About this exercise:
Find the string "Hsub" in the data, then copy every line where it is found.

[Dataset entries]
[Start of Attachment]

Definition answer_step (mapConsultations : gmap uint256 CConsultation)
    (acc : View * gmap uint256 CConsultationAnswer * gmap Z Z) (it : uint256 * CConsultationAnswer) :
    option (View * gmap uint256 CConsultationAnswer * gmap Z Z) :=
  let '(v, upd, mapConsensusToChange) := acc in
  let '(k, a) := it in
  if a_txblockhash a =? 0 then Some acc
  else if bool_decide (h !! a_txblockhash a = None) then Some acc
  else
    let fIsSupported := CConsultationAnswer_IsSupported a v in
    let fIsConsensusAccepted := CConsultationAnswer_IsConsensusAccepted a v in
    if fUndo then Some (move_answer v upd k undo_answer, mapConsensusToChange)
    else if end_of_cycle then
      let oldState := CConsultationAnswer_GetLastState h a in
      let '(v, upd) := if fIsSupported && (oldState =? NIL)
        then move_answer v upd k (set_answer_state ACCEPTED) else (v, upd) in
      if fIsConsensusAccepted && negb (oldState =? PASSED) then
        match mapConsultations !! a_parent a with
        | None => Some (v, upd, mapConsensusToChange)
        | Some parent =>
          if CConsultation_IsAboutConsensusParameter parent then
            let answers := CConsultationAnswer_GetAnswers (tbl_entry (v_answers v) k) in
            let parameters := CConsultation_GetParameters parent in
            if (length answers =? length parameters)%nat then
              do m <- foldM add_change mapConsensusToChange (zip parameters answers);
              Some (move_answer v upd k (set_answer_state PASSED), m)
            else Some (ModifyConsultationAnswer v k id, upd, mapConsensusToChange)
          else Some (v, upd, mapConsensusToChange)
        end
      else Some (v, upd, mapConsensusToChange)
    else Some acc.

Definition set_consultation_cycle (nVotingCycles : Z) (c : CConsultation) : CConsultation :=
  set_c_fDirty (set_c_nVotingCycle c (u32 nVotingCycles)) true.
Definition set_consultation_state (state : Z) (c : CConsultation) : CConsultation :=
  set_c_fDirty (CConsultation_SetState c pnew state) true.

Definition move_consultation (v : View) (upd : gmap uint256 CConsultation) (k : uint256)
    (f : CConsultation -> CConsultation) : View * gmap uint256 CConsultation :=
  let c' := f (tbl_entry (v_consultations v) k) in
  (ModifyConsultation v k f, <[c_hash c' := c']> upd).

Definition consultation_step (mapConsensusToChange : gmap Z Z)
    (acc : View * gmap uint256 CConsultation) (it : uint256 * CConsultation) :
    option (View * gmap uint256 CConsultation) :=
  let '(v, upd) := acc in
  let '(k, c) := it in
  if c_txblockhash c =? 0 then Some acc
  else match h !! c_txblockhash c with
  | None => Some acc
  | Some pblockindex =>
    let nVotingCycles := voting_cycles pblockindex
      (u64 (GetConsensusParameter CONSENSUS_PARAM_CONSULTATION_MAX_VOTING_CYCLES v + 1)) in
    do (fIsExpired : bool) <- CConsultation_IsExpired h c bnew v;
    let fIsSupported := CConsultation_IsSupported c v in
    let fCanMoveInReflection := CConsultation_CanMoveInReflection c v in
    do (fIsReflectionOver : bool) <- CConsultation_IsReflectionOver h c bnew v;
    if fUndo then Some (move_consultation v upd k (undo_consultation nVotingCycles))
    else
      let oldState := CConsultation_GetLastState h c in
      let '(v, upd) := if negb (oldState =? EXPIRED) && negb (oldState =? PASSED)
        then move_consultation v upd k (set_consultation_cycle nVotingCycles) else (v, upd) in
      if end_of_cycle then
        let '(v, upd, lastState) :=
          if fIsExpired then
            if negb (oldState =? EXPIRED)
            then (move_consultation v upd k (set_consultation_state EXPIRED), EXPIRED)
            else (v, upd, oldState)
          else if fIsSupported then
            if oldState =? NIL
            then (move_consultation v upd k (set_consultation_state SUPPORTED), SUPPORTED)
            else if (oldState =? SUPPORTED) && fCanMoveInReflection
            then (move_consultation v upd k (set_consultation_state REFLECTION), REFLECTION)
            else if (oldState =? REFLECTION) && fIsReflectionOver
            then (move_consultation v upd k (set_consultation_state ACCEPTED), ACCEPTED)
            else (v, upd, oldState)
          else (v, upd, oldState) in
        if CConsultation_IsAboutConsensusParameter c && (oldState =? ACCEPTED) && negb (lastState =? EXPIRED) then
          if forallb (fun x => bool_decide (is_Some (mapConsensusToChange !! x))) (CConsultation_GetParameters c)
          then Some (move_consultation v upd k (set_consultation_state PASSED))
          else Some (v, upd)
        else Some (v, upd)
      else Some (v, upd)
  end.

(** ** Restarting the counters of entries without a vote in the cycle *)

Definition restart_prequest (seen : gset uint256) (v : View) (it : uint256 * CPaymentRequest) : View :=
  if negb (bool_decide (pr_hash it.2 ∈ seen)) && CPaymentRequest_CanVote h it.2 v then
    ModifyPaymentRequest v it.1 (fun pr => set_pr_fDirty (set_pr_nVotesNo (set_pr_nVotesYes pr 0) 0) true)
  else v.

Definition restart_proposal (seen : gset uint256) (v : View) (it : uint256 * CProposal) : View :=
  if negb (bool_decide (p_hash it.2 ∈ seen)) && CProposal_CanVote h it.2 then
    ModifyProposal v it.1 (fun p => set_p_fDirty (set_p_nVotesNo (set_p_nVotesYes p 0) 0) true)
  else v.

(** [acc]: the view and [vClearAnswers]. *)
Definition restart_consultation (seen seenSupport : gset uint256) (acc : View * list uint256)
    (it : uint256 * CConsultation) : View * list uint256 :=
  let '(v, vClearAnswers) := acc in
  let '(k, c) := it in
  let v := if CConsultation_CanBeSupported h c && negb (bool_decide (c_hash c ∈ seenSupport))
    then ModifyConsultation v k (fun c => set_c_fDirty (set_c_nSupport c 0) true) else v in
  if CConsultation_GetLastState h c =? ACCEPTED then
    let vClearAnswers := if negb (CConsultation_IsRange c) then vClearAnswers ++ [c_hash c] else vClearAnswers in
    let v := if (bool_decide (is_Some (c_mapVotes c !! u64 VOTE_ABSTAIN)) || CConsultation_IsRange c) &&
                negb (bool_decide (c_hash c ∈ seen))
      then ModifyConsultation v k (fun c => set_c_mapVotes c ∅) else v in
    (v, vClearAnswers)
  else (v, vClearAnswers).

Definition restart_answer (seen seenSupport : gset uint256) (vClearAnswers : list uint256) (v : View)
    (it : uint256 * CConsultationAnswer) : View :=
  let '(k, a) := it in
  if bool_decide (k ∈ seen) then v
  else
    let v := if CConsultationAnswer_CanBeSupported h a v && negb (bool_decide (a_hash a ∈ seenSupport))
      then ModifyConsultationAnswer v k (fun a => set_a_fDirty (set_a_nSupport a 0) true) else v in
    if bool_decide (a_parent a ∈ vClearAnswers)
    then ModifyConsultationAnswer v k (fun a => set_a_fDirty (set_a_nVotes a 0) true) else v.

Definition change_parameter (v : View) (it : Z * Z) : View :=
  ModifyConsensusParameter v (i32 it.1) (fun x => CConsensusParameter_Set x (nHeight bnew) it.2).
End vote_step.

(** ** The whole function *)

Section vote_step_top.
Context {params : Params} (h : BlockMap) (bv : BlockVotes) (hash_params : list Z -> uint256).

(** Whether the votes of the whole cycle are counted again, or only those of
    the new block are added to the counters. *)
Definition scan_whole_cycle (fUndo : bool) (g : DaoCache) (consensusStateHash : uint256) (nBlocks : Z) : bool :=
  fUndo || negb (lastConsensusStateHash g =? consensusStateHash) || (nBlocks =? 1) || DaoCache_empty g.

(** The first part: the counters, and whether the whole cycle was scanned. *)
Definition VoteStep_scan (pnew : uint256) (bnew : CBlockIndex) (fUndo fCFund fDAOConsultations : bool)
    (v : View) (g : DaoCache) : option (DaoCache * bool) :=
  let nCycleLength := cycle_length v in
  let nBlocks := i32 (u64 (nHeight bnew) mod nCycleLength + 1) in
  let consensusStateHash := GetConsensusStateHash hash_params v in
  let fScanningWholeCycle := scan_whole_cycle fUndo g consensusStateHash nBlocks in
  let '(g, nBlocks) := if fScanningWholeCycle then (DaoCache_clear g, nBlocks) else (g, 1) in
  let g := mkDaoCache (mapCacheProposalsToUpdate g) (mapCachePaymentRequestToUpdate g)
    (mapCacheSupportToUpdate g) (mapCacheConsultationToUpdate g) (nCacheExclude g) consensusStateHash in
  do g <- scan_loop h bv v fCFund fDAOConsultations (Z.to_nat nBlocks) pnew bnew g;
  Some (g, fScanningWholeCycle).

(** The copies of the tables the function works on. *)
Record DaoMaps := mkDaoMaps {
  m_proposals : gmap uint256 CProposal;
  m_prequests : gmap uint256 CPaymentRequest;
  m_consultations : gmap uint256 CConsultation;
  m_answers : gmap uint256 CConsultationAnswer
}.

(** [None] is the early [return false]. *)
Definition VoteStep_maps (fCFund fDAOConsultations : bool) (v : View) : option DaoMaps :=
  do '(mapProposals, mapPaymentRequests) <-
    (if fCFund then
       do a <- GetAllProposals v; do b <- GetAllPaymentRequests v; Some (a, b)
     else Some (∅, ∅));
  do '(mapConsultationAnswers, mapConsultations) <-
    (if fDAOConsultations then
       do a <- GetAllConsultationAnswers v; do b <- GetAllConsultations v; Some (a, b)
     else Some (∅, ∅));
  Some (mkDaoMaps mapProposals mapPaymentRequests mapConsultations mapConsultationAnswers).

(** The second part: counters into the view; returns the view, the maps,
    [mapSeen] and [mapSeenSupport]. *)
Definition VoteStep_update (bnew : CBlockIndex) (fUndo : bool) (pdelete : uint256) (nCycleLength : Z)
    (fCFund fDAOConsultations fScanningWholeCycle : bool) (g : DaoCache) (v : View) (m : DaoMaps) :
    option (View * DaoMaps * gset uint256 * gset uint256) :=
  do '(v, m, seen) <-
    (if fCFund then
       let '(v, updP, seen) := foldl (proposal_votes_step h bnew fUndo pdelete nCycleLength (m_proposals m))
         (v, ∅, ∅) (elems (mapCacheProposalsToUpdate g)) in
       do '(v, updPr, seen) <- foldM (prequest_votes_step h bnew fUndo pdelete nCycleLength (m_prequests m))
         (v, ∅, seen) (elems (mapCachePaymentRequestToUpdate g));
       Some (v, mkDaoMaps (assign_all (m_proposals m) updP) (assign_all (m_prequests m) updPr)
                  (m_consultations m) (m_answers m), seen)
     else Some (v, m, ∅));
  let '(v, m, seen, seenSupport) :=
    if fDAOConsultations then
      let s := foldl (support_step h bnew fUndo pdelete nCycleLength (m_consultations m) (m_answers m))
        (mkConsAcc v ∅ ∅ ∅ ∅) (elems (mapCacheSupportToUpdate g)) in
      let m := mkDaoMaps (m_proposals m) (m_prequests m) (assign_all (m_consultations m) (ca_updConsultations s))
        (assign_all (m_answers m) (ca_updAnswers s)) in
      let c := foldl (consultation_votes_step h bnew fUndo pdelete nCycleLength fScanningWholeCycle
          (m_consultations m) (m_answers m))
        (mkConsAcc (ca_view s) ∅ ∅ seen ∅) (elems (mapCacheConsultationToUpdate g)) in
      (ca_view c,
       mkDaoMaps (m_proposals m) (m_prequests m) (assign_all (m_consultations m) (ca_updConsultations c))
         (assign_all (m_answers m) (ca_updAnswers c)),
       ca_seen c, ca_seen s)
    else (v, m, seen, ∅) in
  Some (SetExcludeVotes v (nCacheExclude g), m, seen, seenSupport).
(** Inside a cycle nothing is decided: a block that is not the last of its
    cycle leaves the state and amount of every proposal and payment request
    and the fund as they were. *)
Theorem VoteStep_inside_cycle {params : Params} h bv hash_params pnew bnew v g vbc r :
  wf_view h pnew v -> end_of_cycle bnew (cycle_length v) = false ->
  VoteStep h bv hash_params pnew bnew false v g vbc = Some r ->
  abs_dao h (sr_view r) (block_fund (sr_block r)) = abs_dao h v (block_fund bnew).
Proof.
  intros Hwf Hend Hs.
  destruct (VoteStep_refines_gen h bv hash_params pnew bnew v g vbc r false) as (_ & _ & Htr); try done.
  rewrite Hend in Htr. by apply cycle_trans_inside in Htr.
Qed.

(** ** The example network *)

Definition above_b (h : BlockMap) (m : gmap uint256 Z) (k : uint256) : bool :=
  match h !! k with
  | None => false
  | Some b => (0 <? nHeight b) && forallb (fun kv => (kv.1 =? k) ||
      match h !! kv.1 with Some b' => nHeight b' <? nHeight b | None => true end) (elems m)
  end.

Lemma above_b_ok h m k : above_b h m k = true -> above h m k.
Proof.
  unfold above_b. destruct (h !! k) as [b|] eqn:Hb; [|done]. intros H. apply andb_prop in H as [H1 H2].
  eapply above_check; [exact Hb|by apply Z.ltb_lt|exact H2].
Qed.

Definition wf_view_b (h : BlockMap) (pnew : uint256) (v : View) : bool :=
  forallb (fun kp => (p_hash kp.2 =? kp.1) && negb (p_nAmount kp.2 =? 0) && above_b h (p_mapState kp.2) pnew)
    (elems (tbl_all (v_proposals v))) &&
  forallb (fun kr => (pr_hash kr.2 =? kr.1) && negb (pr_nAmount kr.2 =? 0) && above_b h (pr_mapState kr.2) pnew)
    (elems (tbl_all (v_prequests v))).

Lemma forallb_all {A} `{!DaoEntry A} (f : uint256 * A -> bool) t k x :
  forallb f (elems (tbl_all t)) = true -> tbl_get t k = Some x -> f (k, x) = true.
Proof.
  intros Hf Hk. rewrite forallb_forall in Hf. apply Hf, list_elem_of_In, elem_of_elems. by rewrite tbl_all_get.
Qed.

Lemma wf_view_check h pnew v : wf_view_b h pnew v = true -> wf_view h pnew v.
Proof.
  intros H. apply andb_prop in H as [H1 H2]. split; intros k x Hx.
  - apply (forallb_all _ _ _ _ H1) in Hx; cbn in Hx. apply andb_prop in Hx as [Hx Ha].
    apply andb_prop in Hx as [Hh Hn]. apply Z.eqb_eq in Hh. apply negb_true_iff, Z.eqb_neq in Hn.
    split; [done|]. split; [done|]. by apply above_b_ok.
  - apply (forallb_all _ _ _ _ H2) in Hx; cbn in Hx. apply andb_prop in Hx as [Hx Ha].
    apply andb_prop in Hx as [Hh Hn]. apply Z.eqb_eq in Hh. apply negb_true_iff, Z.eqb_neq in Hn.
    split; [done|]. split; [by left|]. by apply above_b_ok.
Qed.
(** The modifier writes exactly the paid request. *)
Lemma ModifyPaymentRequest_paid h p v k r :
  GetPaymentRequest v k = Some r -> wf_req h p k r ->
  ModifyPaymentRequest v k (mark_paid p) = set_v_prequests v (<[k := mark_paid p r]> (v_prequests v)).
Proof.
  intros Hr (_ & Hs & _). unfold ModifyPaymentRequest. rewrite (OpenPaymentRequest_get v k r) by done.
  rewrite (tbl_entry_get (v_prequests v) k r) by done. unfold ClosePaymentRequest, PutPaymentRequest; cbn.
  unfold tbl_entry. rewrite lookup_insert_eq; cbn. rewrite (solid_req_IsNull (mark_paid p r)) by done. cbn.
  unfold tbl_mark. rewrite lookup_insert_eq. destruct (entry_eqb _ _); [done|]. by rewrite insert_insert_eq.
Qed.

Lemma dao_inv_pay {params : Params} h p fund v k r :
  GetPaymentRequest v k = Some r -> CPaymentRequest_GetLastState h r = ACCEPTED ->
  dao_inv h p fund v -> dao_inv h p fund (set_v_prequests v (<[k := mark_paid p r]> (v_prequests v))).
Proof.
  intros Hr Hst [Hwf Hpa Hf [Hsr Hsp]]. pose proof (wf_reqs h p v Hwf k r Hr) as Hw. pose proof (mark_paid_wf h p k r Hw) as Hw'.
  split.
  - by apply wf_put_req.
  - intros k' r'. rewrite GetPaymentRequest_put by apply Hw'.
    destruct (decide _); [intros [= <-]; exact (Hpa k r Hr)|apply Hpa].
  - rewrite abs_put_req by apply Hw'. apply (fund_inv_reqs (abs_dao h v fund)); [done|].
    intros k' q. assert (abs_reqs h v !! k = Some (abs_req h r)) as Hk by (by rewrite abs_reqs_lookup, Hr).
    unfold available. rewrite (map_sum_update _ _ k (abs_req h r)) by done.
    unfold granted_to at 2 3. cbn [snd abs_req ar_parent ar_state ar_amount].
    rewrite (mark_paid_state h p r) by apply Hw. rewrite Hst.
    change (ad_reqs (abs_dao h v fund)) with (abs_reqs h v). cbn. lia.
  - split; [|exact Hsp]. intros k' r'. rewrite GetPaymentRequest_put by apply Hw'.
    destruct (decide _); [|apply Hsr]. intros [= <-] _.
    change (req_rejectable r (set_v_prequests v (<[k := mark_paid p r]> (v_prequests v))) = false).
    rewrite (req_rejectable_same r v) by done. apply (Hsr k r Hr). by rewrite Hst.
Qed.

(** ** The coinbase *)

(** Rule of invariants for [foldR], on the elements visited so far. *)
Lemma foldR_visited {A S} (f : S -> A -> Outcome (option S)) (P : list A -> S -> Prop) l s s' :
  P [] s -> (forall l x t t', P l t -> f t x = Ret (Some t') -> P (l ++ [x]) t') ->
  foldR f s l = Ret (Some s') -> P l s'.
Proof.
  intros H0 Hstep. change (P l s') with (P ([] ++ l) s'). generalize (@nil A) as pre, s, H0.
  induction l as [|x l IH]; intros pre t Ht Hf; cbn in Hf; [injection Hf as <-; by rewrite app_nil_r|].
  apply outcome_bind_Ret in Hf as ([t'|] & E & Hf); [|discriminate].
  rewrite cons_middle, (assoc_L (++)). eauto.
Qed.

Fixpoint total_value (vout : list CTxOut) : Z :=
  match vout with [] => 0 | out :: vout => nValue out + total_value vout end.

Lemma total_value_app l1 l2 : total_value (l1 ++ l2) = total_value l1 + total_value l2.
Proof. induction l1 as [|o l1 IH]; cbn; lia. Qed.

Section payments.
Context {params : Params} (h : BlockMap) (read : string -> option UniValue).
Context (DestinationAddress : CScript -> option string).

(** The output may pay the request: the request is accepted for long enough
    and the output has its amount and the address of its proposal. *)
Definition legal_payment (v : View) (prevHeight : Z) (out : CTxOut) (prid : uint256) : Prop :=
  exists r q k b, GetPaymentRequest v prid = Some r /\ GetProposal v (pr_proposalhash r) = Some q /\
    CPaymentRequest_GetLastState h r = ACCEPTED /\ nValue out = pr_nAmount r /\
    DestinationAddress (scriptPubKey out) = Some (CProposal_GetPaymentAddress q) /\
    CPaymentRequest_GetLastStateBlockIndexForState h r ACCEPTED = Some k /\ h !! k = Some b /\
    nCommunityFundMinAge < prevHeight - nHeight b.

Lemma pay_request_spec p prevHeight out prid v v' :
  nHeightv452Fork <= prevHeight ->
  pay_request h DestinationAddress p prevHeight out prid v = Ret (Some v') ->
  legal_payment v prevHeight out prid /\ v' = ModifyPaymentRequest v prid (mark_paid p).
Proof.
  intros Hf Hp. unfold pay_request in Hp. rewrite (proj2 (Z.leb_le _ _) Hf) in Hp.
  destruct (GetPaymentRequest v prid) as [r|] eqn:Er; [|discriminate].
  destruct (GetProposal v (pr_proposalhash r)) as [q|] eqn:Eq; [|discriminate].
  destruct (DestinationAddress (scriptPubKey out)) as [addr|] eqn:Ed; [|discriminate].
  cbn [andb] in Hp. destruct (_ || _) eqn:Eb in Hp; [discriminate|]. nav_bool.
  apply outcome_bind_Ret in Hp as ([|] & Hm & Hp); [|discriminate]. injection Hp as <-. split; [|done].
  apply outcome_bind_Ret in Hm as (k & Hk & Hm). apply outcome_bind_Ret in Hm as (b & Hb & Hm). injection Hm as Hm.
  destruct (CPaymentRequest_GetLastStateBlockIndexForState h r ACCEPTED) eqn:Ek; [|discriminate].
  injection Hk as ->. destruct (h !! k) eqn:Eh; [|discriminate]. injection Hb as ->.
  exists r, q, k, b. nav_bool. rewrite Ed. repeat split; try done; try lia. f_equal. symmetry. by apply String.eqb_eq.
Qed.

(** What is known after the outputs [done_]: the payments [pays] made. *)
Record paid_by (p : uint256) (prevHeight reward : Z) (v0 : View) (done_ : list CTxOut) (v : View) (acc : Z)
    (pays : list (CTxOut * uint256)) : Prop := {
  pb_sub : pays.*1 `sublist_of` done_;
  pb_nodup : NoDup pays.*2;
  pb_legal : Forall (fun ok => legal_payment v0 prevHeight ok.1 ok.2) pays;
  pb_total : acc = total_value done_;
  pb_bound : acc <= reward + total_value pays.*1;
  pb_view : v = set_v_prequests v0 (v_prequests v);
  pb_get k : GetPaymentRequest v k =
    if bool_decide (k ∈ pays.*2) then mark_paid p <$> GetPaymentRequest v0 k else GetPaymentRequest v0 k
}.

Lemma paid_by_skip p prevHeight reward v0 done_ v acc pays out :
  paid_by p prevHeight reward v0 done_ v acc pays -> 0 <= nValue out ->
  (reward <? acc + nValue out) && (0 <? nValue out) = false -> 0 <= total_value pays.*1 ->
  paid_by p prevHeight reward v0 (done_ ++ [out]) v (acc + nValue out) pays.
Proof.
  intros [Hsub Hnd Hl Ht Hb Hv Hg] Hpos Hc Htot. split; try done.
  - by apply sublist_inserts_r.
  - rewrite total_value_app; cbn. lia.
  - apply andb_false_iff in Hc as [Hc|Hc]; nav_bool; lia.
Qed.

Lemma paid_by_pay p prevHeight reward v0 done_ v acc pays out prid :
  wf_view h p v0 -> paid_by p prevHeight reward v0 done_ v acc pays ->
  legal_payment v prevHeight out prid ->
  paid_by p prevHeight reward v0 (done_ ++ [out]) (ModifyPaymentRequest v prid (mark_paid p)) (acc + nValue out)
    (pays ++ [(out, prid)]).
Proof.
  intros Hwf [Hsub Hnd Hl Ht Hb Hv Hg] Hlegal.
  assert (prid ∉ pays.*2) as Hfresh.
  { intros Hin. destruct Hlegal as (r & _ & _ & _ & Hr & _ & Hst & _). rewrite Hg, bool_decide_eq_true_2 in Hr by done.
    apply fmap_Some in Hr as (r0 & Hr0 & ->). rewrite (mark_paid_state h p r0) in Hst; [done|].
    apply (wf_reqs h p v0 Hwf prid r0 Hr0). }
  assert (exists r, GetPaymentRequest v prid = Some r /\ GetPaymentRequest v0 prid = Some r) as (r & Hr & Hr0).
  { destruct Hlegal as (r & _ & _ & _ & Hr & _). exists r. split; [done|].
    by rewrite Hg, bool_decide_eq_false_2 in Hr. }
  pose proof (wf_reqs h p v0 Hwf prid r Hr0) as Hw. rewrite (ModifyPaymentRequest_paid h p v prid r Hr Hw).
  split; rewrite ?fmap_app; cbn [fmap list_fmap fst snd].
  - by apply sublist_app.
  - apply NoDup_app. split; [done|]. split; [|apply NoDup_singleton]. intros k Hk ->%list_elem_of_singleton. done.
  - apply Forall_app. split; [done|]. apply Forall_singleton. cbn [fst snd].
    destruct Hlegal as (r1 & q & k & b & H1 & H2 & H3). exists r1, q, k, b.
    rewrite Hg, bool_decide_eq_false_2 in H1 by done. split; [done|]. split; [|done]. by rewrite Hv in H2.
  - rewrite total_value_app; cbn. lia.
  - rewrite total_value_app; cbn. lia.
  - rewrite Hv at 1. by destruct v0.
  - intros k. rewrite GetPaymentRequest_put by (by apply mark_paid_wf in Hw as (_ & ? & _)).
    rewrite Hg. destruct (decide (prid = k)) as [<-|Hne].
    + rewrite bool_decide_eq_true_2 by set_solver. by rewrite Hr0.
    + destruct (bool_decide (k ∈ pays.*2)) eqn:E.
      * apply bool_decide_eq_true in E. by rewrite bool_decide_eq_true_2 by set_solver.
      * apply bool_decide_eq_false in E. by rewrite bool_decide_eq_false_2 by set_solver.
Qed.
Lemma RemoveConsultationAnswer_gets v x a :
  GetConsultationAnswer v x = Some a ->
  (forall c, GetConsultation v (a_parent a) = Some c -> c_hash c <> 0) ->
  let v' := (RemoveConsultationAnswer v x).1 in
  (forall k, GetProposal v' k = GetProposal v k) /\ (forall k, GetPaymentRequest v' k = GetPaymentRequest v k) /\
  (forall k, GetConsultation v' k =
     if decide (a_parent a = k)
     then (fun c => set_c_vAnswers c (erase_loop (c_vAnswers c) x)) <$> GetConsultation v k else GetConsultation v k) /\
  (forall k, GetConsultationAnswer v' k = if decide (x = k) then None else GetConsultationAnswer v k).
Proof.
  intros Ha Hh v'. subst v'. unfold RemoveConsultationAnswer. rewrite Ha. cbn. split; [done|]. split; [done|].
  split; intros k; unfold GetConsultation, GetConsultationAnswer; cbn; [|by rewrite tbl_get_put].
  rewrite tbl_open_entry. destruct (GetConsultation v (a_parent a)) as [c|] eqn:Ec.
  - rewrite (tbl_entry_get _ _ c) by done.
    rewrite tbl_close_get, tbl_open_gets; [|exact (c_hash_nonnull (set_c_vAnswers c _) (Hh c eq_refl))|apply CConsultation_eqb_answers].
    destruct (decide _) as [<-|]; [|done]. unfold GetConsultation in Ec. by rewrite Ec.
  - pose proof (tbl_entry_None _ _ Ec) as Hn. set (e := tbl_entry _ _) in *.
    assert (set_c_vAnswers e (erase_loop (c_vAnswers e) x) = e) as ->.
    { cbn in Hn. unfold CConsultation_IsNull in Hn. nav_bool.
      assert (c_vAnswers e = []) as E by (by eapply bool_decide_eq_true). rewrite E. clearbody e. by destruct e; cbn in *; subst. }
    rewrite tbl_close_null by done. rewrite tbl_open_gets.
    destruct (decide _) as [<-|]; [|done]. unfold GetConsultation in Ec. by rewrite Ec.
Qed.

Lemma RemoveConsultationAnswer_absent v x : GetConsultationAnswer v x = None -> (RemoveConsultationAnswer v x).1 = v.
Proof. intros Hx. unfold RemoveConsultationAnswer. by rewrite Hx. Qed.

[End of Attachment]

Solution for this task:
  intros [Hsub Hnd Hl Ht Hb Hv Hg] Hpos Hc Htot. split; try done.
  intros Hwf [Hsub Hnd Hl Ht Hb Hv Hg] Hlegal.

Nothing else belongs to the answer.